The input START
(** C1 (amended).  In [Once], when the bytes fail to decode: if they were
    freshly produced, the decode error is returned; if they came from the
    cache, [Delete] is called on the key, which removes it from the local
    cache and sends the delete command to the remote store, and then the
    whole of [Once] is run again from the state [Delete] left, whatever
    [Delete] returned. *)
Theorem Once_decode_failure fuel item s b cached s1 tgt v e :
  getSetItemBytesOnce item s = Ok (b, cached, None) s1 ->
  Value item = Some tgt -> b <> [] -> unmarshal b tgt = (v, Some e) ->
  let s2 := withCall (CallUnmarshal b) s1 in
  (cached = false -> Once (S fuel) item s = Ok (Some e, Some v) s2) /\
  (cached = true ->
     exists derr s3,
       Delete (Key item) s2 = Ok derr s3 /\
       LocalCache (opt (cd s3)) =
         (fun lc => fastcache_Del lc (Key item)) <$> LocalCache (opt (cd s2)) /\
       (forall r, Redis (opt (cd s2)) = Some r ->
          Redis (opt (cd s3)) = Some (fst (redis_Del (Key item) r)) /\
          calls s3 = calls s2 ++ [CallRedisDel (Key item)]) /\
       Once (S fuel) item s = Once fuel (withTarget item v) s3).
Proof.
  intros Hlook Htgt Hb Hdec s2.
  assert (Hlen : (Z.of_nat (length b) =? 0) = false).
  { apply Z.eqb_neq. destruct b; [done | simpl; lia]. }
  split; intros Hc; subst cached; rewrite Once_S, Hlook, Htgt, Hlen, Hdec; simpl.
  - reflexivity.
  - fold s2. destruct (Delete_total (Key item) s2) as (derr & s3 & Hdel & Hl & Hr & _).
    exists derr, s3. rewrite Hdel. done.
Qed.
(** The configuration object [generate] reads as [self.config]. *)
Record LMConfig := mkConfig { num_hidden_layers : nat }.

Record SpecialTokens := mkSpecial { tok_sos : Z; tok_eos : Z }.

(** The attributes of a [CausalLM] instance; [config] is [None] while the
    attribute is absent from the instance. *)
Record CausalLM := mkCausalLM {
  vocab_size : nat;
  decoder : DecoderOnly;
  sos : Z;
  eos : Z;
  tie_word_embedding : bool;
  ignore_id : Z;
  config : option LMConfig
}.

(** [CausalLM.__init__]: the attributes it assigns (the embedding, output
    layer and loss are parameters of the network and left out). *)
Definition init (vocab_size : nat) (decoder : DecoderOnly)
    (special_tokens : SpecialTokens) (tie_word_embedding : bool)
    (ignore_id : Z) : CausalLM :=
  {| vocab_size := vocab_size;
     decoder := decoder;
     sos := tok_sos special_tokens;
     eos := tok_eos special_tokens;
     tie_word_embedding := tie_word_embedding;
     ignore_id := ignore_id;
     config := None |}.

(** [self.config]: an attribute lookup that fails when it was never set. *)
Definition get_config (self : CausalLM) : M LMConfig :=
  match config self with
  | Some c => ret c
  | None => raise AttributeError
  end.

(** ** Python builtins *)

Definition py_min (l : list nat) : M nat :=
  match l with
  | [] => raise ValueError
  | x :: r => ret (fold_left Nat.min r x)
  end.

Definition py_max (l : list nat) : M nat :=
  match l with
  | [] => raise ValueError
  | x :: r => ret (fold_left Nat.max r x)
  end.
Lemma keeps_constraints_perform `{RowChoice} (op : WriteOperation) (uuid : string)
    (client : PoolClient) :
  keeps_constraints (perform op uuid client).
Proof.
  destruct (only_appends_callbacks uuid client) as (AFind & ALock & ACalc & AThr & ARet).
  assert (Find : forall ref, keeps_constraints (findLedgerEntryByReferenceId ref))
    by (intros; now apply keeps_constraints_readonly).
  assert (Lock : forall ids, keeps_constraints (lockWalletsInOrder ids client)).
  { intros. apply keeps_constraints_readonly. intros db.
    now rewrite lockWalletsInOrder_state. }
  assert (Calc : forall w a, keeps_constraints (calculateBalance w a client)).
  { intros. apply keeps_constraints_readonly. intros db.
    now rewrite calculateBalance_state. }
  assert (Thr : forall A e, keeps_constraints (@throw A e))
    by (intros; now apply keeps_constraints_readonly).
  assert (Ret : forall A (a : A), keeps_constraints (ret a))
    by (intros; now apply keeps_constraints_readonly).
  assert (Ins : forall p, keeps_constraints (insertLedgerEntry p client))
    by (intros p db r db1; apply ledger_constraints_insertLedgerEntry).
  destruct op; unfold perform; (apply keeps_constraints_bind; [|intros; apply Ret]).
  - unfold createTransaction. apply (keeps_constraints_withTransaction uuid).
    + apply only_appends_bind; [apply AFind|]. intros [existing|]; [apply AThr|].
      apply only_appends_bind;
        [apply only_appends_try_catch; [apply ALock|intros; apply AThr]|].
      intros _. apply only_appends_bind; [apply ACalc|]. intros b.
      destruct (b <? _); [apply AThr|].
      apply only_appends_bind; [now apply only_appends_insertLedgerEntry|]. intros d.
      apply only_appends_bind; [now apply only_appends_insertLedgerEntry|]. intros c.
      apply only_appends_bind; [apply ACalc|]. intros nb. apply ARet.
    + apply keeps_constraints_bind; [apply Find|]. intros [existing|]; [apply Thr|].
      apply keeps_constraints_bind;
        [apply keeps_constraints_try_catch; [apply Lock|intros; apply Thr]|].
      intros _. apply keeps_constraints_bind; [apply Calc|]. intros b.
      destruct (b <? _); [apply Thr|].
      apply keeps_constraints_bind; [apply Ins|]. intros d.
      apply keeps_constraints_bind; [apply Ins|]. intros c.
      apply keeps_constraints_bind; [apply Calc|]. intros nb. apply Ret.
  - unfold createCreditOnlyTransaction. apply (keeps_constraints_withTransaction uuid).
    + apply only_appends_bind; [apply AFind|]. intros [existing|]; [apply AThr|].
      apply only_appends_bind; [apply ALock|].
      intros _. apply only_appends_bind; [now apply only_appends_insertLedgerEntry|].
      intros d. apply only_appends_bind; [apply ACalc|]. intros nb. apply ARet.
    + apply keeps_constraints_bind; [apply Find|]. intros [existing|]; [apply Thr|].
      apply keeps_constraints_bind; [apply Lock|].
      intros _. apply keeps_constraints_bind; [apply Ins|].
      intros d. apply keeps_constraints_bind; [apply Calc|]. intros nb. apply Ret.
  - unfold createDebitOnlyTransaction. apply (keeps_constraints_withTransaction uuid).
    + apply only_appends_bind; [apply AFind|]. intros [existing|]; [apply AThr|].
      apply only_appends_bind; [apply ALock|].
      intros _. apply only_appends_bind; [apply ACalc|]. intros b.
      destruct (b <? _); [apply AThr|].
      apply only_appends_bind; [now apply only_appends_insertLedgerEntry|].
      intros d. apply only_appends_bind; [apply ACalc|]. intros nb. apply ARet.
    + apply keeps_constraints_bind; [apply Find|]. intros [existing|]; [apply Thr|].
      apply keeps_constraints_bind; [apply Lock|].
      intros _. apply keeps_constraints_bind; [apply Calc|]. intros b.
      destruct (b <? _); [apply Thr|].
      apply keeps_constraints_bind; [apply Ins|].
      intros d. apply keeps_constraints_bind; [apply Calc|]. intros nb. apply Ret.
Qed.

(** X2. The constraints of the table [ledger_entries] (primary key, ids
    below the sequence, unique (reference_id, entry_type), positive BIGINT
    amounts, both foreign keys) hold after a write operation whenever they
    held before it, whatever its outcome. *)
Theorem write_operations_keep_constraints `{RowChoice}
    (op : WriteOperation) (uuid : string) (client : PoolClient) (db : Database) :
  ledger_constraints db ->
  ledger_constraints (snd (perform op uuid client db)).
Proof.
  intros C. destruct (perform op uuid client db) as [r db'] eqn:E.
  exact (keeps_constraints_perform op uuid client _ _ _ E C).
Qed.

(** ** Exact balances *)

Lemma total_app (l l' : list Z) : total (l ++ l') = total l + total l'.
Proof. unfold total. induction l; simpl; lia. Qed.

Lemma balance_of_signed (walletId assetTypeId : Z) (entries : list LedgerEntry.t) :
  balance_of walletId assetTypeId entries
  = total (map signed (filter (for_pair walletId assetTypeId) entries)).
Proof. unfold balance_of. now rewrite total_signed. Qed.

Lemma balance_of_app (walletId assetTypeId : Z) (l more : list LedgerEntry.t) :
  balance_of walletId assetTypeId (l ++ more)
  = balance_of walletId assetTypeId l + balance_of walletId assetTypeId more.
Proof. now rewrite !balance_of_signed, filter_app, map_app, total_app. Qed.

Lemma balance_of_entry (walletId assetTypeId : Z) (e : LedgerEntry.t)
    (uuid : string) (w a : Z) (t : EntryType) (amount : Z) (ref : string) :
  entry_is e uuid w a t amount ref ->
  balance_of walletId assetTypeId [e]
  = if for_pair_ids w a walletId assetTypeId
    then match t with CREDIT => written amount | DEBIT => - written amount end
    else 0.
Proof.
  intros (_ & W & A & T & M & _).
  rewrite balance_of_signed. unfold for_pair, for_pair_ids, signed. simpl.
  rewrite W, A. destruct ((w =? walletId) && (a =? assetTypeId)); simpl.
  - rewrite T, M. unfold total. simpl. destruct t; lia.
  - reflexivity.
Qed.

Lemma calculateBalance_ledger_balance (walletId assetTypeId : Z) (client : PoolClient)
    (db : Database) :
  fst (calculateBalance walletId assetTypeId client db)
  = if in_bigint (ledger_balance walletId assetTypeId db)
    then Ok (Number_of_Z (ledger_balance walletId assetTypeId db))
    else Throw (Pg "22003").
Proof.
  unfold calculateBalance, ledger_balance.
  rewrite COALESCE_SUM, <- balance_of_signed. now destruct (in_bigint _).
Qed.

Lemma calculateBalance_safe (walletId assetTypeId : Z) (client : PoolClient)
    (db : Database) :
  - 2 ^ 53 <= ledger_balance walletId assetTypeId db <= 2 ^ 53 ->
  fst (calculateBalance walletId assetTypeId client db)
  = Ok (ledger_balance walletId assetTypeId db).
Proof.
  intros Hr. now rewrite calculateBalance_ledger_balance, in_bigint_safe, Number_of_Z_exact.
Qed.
The input END
[Your task] Go through the records above and copy every line with the word "bool".

[Written response]
  tie_word_embedding : bool;
    (special_tokens : SpecialTokens) (tie_word_embedding : bool)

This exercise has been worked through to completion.